Mendell’s Folly, 125-acre tract of land Bethany and Beacon Falls, remains the “crown jewel” among the preserves in the Land Trust’s portfolio. As the centerpiece in Bethany’s northwest corner greenway, Mendell’s Folly provides hiking opportunities with trails that connect with three other preserves and is part of an area identified as a “Nature’s Network Connector” that resides between terrestrial and wetland core areas.
The largest property belonging to the Bethany Land Trust, Mendell’s Folly was given to the Trust in 1971 by Elizabeth “Tibby” Mendell. One of the original incorporators of the Land Trust, Tibby and her husband Clarence Mendell, the former Dean of Yale College and Sterling Professor of Classics at Yale, had purchased the property and adjoining pieces in 1936.
In all, the Mendells acquired 190 acres. Some of the land had been a cow pasture, some an apple orchard, some just plain Bethany woods. It’s been said that one of Clarence Mendell’s students, on seeing this wilderness of muddy fields and rocky hillsides, called it Mendell’s Folly, a play on the name Seward’s Folly given to the U.S. purchase of Alaska. After Clarence Mendell died, Tibby remained in Bethany on her “Folly.”

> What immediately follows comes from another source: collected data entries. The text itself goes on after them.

(** * Webtris: the board / piece simulation core of [tetris.js]

    A shallow embedding of the game logic of [src/tetris.js]:
    the shape catalogue, [GamePiece] (computeShape, rotate, move),
    [GameBoard] (isOnBoard, isOccupied, isValidMove, checkLines,
    clearLines, bakePiece), [GameStats.addScore] and the [Game] state
    machine (selectNextPiece, start, togglePause, resetTimer, reset),
    followed by the input handler, the clock tick, resizing and the first
    state of the game.

    JavaScript objects that the program mutates through references
    (pieces, their [position] objects and their [shapeArray] arrays) live
    in an explicit store; methods are state transformers that may throw.
    Canvas drawing and audio playback are not modelled. *)

From Stdlib Require Import ZArith Lia Bool.
From stdpp Require Import base tactics option list strings sorting.

Local Open Scope Z_scope.

(** ** Results of running JavaScript code *)

(** A call either returns, throws (the only exception the core can raise is
    a [TypeError] on reading a property of [undefined] or [null]), or, for
    the mutually recursive methods of [Game], exhausts the unfolding budget
    of the model. *)
Inductive result (A : Type) : Type :=
| Ok (a : A)
| Throw
| OutOfFuel.
Arguments Ok {A} a.
Arguments Throw {A}.
Arguments OutOfFuel {A}.

Definition rbind {A B} (r : result A) (k : A -> result B) : result B :=
  match r with
  | Ok a => k a
  | Throw => Throw
  | OutOfFuel => OutOfFuel
  end.

(** [undefined.prop]: reading through a missing object throws. *)
Definition defined {A} (o : option A) : result A :=
  match o with
  | Some a => Ok a
  | None => Throw
  end.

Mendell’s Folly includes heavily wooded hills, rocky outcrops and ridges, a charming brook, a marsh, beaver lodges and a dam, a ravine, and lots of wildlife and wildflowers. Hockanum Brook, or Lebanon Brook as it is sometimes called, flows into the wetlands westward from Bethany’s Veterans Memorial Park, then through a magnificent gorge below the beaver dam toward Beacon Falls and eventually the Naugatuck River. The stream widens into a marsh in the middle of the property, where beaver have felled many trees and created a small pond behind a dam.
Trails:
Mendell’s Folly provides hiking on moderate to difficult trails that course through wetlands, pass the beaver pond and dam, climb up ridges and pass through other natural features on the property.
- From the parking area on Route 42, a trail (0.5 miles; moderate) begins across Beacon Road along the wetlands edge starts out easy but presents some difficult passages near the beaver pond and Hockanum Brook crossing.
- Tibby’s Trail (0.7 miles; moderate) begins at the Hockanum Brook crossing and also offers good views of the marshland with its beaver lodges before its ends at the bottom of the abandoned portion of Northrup Road.
- A short spur trail (0.05 miles; easy) leads to a wildlife viewing platform constructed by local Scouts.
- The West Ridge Loop Trail (0.7 miles, difficult) starts near Beacon Road and climbs over 100 feet to a ridge overlooking the wetlands. It courses through the forested western uplands before it loops back. A spur drops down to the beaver dam.
- The White Birches Trail (0.5 miles; difficult) has some steep, rocky inclines and rises to 560 feet. It connects with the Green Grobe Gadabout Trail (0.15 miles; moderate) that then passes into the Grobe Preserve and the Red Trail (0.2 miles; moderate) which climbs into the Woodward Nature Preserve and its trails.
Address: 337 Beacon Road (Route 42), Bethany CT
Size: 125 acres
Parking: Roadside parking is available along Beacon Road (Route 42) at the Van Epps Preserve. Trail entrance is across Beacon Road by the wetlands. Another entrance is located off Route 42 in Beacon Falls, with limited parking (1 or 2 cars) by the side of the road. Access is also available by hiking through adjacent open space parcels whose trails connect with those in Mendell’s Folly.